El estreno en México en 1711 de La Parténope de Manuel de Zumaya causó sensación en el nuevo mundo, aunque las secuelas creativas de esta primera ópera autóctona se hicieron esperar. Más de un siglo después, los compositores locales aprovecharon la fuerza del nuevo género para incorporar en la ópera de la América decimonónica elementos nativos que transmitieran las emociones de forma teatral y musicalmente conmovedora.

El impacto sentimental del Romanticismo europeo provocó no pocas revoluciones culturales, las cuales también se reflejaron al otro lado del océano. Si el siglo XVIII supuso la lenta incorporación de la ópera en Latinoamérica, el XIX, en plena convulsión por las guerras de independencia, facilitó su difusión por el continente y la creación de un sentido colectivo que reivindicara las raíces locales, sin olvidar las indígenas. Entre muros palaciegos de los virreinatos de Perú y México, se escucharon las primeras obras, pero la fiebre por el género teatral se expandió sin pausa. En 1778 nació en Buenos Aires (Argentina) la Casa de Comedias, un teatro inaugurado con la obra teatral El barbero de Sevilla de Beaumarchais. Mientras tanto, en Chile y Perú se representaban piezas teatrales que estaban de moda en el madrileño Palacio de La Zarzuela, con gran éxito de público. A mediados del siglo XIX aparecieron los primeros teatros destinados a la ópera, con títulos que se habían estrenado poco antes en Europa, y mayoritariamente italianos.

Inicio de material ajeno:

Lemma removal_sim h e s els o :
  es_inv h e s els -> valid (uaelement_size e) o ->
  match o with Pop | PopLast | DelEle _ | DelIndex _ | DelPointer _ => simulates h o e s els | _ => True end.
Proof.
  intros I V. pose proof (inv_nums _ _ _ _ I) as N. destruct (sizes _ _ _ _ I) as (Hu & Es & Us).
  destruct o as [v|v| | |v|i|i|i| | |]; try done; cbn [valid] in V;
    (eapply simulates_removal; [intros ok; reflexivity|]);
    (destruct (data_lock e) eqn:Lk; rewrite <- Lk;
     [eapply exec_locked; [exact I|exact Lk|]; cbn; unfold ub_esarray_pop_ele, ub_esarray_pop_last_ele,
        ub_esarray_del_ele, ub_esarray_del_index, ub_esarray_del_pointer; by rewrite Lk
     |eapply exec_removal; [exact I|exact Lk| |]]).
  - intros k E. by apply in_list_some in E as [_ E].
  - cbn [exec]. unfold ub_esarray_pop_ele. rewrite Lk. rewrite (pop_at_eq h e s els _ I).
    destruct (in_list els 0) as [k|] eqn:E; [|done]. apply in_list_some in E as [_ K].
    by destruct (del_sim h e s els k I Lk K) as (e' & s' & -> & _).
  - intros k E. by apply in_list_some in E as [_ E].
  - cbn [exec]. unfold ub_esarray_pop_last_ele. rewrite Lk, N.
    destruct (Z.eqb_spec (Z.of_nat (length els)) 0) as [Z0|Z0]; [by rewrite in_list_nil_last by lia|].
    rewrite (pop_at_eq h e s els _ I).
    destruct (in_list els _) as [k|] eqn:E; [|done]. apply in_list_some in E as [_ K].
    by destruct (del_sim h e s els k I Lk K) as (e' & s' & -> & _).
  - apply find_bound.
  - cbn [exec]. unfold ub_esarray_del_ele. rewrite Lk. fold (UA e).
    rewrite (search_elem h e s els v I) by lia. rewrite <- (code_del h e s els _ I). f_equal. f_equal.
    by destruct (list_find _ els) as [[j y]|].
  - intros k E. by apply in_list_some in E as [_ E].
  - cbn [exec]. unfold ub_esarray_del_index. rewrite Lk.
    destruct (in_list els i) as [k|] eqn:E.
    + apply in_list_some in E as [-> K]. done.
    + apply in_list_none in E. unfold del_index_nomutex, code.
      destruct (Z.ltb_spec i 0); [by rewrite orb_true_r|]. destruct E as [?|E]; [lia|].
      rewrite GetMem.i32_small by lia. rewrite N. destruct (Z.ltb_spec (Z.of_nat (length els)) (i + 1)); [done|lia].
  - intros k E. by apply in_list_some in E as [_ E].
  - cbn [exec]. unfold ub_esarray_del_pointer. rewrite Lk, (get_ele_spec h e s els i I).
    destruct (in_list els i) as [k|] eqn:E.
    + apply in_list_some in E as [-> K]. rewrite (search_pointer h e s els k I K). done.
    + match goal with |- context [search ?f ?n 0] =>
        pose proof (es_search_spec f n 0) as Sp; destruct (search f n 0) as [j|] end; [|done].
      destruct Sp as (J & Fj & _). apply bool_decide_eq_true in Fj.
      destruct (lookup_lt_is_Some_2 els (Z.to_nat j)) as [x X]; [lia|].
      destruct (read_ele h e s els _ x I X) as (d & Ed & _). unfold ele_ptr in Fj. by rewrite Ed in Fj.
Qed.

Lemma es_exec_simulates h e s els o :
  es_inv h e s els -> valid (uaelement_size e) o -> simulates h o e s els.
Proof.
  intros I V. pose proof (removal_sim h e s els o I V) as R. destruct (sizes _ _ _ _ I) as (Hu & Es & Us).
  destruct o as [v|v| | |v|i|i|i| | |]; try exact R; clear R; cbn [valid] in V.
  - destruct (add_sim h e s els v I ltac:(lia)) as (ok & r & e' & s' & els' & E & Sh & Lk & Ok & R).
    cbn [exec]. unfold simulates. exists ok. cbn [exec spec]. unfold ub_esarray_add_ele. rewrite E. cbn.
    rewrite take_ge by (fold (UA e); destruct Sh as (_ & _ & S2 & _); rewrite ?S2; lia).
    destruct r as [p|]; destruct R as (-> & -> & I'); do 4 eexists; (split; [done|]); rewrite Lk; by split_and!.
  - destruct (add_sim h e s els v I ltac:(lia)) as (ok & r & e' & s' & els' & E & Sh & Lk & Ok & R).
    exists ok. cbn [exec spec]. unfold ub_esarray_get_newele. rewrite E. cbn.
    destruct r as [p|]; destruct R as (-> & -> & I'); do 4 eexists; (split; [done|]); rewrite Lk; by split_and!.
  - exists true. cbn [exec spec]. rewrite (get_ele_spec h e s els i I). destruct (in_list els i) as [k|] eqn:E.
    + apply in_list_some in E as [-> K]. destruct (lookup_lt_is_Some_2 els k K) as [x X].
      destruct (read_ele h e s els k x I X) as (d & _ & -> & R). rewrite R, X.
      do 4 eexists. split; [done|]. by split_and!.
    + do 4 eexists. split; [done|]. by split_and!.
  - exists true. cbn [exec spec]. unfold ub_esarray_ele_nums. rewrite (inv_nums _ _ _ _ I).
    do 4 eexists. split; [done|]. by split_and!.
  - exists true. cbn. do 4 eexists. split; [done|]. destruct I. by split_and!.
  - exists true. cbn. do 4 eexists. split; [done|]. destruct I. destruct (data_lock e); by split_and!.
Qed.

Lemma exec_all_runs h os e s els :
  es_inv h e s els -> Forall (valid (uaelement_size e)) os ->
  exists xs e' s' els', exec_all os e s = Some (xs, e', s') /\
    runs (max_element_nums e) os (els, data_lock e) xs (els', data_lock e') /\ es_inv h e' s' els'.
Proof.
  intros I V. revert e s els I V. induction os as [|o os IH]; intros e s els I V.
  - exists [], e, s, els. split_and!; [done|constructor|done].
  - apply Forall_cons in V as [V Vs].
    destruct (es_exec_simulates h e s els o I V) as (ok & x & e1 & s1 & els1 & E & Sp & I1 & (_ & _ & S2 & S3) & Ok).
    destruct (IH e1 s1 els1 I1) as (xs & e' & s' & els' & E' & R & I'); [by rewrite S2|].
    exists (x :: xs), e', s', els'. cbn [exec_all]. rewrite E. cbn. rewrite E'. split_and!; [done| |done].
    rewrite S3 in R. eapply runs_cons; [exact Ok|exact Sp|exact R].
Qed.

(** ** From init to close *)

(** the arguments of init: the size of an element, and room for the greatest array *)
Definition init_ok (expnd element max : Z) : Prop :=
  0 < expnd /\ 0 < element /\ (element + 7) * (Z.max 0 max + expnd) <= Z.min al_max (2 ^ 31 - 1).

Lemma init_elements expnd element max : init_ok expnd element max ->
  i32 (GetMem.UB_SD_ALIGN element) = GetMem.UB_SD_ALIGN element /\
  element <= GetMem.UB_SD_ALIGN element <= element + 7.
Proof.
  intros (U & E & Ar).
  assert ((element + 7) * 1 <= (element + 7) * (Z.max 0 max + expnd)) by (apply Z.mul_le_mono_nonneg_l; lia).
  destruct (GetMem.align_spec element) as [B _]; [lia|]. split; [|lia]. apply GetMem.i32_small. lia.
Qed.

Context {I : Type} {AI : Allocator I} {LI : AllocatorLaws I}.

Lemma emptied h e s els : es_inv h e s els -> es_inv h (e <| element_nums := 0 |>) s [].
Proof.
  intros [U Sz Ar N Mx Al D]. assert (Mz : 0 <= max_of e) by (unfold max_of; lia).
  split; [exact U|exact Sz|exact Ar|done|exact Mz|cbn; split; [lia|apply Al]|].
  change (data (e <| element_nums := 0 |>)) with (data e). destruct (data e) as [d|]; [|exact D].
  destruct D as (Hd & bs & Hs & Ln & _). split; [done|]. by exists bs.
Qed.

(** ub_esarray_init: the array is empty, and its first block is asked for already *)
Lemma init_sim h hi expnd element max si s :
  al_holds s h -> al_holds si hi -> esarray_bytes <= al_max (S := I) -> init_ok expnd element max ->
  (exists si', ub_esarray_init expnd element max si s = Some (None, si', s) /\ al_holds si' hi) \/
  exists p e si' s' b, ub_esarray_init expnd element max si s = Some (Some (p, e), si', s') /\
    es_inv h e s' [] /\ max_element_nums e = max /\ uaelement_size e = element /\ data_lock e = false /\
    al_holds si' (<[p := b]> hi) /\ hi !! p = None.
Proof.
  intros H Hi Mi Ok. pose proof (init_elements _ _ _ Ok) as [Ea Ba]. destruct Ok as (U & E & Ar).
  unfold ub_esarray_init. rewrite Ea.
  destruct (al_get_spec esarray_bytes si hi Hi) as (r & si' & h' & -> & Hi' & G); [by split|]. cbn [mbind option_bind].
  destruct r as [p|]; cbn [Alloc.got] in G; [right|left; subst h'; by exists si'].
  destruct G as (_ & Fp & b & _ & ->). set (e0 := mk_esarray _ _ _ _ _ _ _ _ _).
  assert (I0 : es_inv h e0 s []).
  { split; unfold e0, max_of; cbn; try lia; [|done].
    etransitivity; [|exact Ar]. apply Z.mul_le_mono_nonneg_r; lia. }
  destruct (new_sim h e0 s [] I0) as (r & e1 & s1 & E1 & (S0 & S1 & S2 & S3) & Lk & R). rewrite E1. cbn.
  exists p, (e1 <| element_nums := 0 |>), si', s1, b. split; [done|]. cbn. rewrite S2, S3, Lk. split_and!; try done.
  destruct r as [q|]; [destruct R as (_ & _ & d & v & _ & _ & _ & R)|destruct R as (-> & R & _)]; by eapply emptied.
Qed.

Lemma close_sim h hi e s els p si b :
  es_inv h e s els -> al_holds si (<[p := b]> hi) -> hi !! p = None ->
  exists si' s', ub_esarray_close p e si s = Some (si', s') /\ al_holds s' h /\ al_holds si' hi.
Proof.
  intros Iv Hi Fp. pose proof (inv_data _ _ _ _ Iv) as D. unfold ub_esarray_close.
  assert (Cl : exists s', al_rel (data e) s = Some s' /\ al_holds s' h).
  { destruct (data e) as [d|].
    - destruct D as (Hd & bs & Hs & _). destruct (al_rel_spec d s _ bs Hs (lookup_insert_eq _ _ _)) as (s' & -> & H').
      rewrite delete_insert_id in H' by done. by exists s'.
    - rewrite al_rel_none. exists s. by destruct D. }
  destruct Cl as (s' & -> & H'). cbn.
  destruct (al_rel_spec p si _ b Hi (lookup_insert_eq _ _ _)) as (si' & -> & Hi').
  rewrite delete_insert_id in Hi' by done. by exists si', s'.
Qed.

"El apogeo de los movimientos nacionalistas impulsó la reivindicación de lo criollo y de las raíces indígenas, cuyas características musicales se incorporaron a las estructuras tradicionales del género lírico"

El apogeo de los movimientos nacionalistas que llevaron al nacimiento de los diversos estados americanos que consiguieron la independencia, ya en la América decimonónica, impulsó la reivindicación de lo criollo y de las raíces indígenas, cuyas características musicales se incorporaron a las estructuras tradicionales del género lírico. De esta fusión nacieron I Due Gemelli de José Mauricio Nunes García, la primera ópera creada y estrenada en Brasil; Guatemotzin, del mexicano Aniceto Ortega; la más difundida Il Guarany, del brasileño Antônio Carlos Gomes; o Liropeya, del compositor uruguayo León Ribeiro. Incluso un músico italiano residente en Lima, Carlo Enrico Pasta, dedicó una pieza al último rey inca, Atahualpa, estrenándola en 1877.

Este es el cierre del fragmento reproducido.